● **RECORD EXCERPTS**:
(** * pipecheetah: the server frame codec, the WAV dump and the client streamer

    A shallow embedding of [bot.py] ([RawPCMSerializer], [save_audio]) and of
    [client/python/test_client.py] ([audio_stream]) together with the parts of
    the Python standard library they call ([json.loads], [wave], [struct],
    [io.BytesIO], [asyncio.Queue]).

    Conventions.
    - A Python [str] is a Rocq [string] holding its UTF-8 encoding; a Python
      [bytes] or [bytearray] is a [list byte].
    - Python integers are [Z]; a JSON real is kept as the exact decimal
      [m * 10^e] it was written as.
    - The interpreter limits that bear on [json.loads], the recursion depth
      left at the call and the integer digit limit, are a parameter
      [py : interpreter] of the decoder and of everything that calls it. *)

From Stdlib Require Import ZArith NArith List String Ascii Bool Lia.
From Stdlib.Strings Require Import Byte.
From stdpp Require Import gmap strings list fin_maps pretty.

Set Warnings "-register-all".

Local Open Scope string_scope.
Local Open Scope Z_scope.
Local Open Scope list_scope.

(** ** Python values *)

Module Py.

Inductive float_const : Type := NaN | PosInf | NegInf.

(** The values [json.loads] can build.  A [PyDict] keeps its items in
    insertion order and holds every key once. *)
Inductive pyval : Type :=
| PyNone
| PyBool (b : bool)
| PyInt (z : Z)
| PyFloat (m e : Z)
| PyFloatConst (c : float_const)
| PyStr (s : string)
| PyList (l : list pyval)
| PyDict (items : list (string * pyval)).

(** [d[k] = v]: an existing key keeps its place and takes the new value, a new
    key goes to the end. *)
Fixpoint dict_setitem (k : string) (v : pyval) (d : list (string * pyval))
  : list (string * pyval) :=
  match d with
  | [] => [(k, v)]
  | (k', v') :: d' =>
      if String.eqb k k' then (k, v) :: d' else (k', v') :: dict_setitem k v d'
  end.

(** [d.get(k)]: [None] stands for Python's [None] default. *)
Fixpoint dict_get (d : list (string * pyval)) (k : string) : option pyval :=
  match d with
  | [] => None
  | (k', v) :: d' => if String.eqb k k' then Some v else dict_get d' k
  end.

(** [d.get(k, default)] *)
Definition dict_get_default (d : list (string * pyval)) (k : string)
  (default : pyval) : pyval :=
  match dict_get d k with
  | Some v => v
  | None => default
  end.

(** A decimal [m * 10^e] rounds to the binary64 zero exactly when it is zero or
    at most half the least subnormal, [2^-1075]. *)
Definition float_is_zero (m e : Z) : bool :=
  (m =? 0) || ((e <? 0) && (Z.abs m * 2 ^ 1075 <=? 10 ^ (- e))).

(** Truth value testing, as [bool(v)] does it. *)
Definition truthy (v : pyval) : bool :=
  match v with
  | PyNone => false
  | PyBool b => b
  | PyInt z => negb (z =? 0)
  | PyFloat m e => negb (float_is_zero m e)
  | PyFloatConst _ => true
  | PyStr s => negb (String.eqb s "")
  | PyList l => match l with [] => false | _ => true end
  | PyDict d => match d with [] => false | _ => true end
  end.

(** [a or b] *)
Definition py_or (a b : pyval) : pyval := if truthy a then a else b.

● **PROBLEM TO WORK ON**:
Given the records above, return exactly the lines starting at the line containing "(** A decimal" and ending at the line containing "match v with", including both.

● **RESULT OF THIS TASK**:
(** A decimal [m * 10^e] rounds to the binary64 zero exactly when it is zero or
    at most half the least subnormal, [2^-1075]. *)
Definition float_is_zero (m e : Z) : bool :=
  (m =? 0) || ((e <? 0) && (Z.abs m * 2 ^ 1075 <=? 10 ^ (- e))).

(** Truth value testing, as [bool(v)] does it. *)
Definition truthy (v : pyval) : bool :=
  match v with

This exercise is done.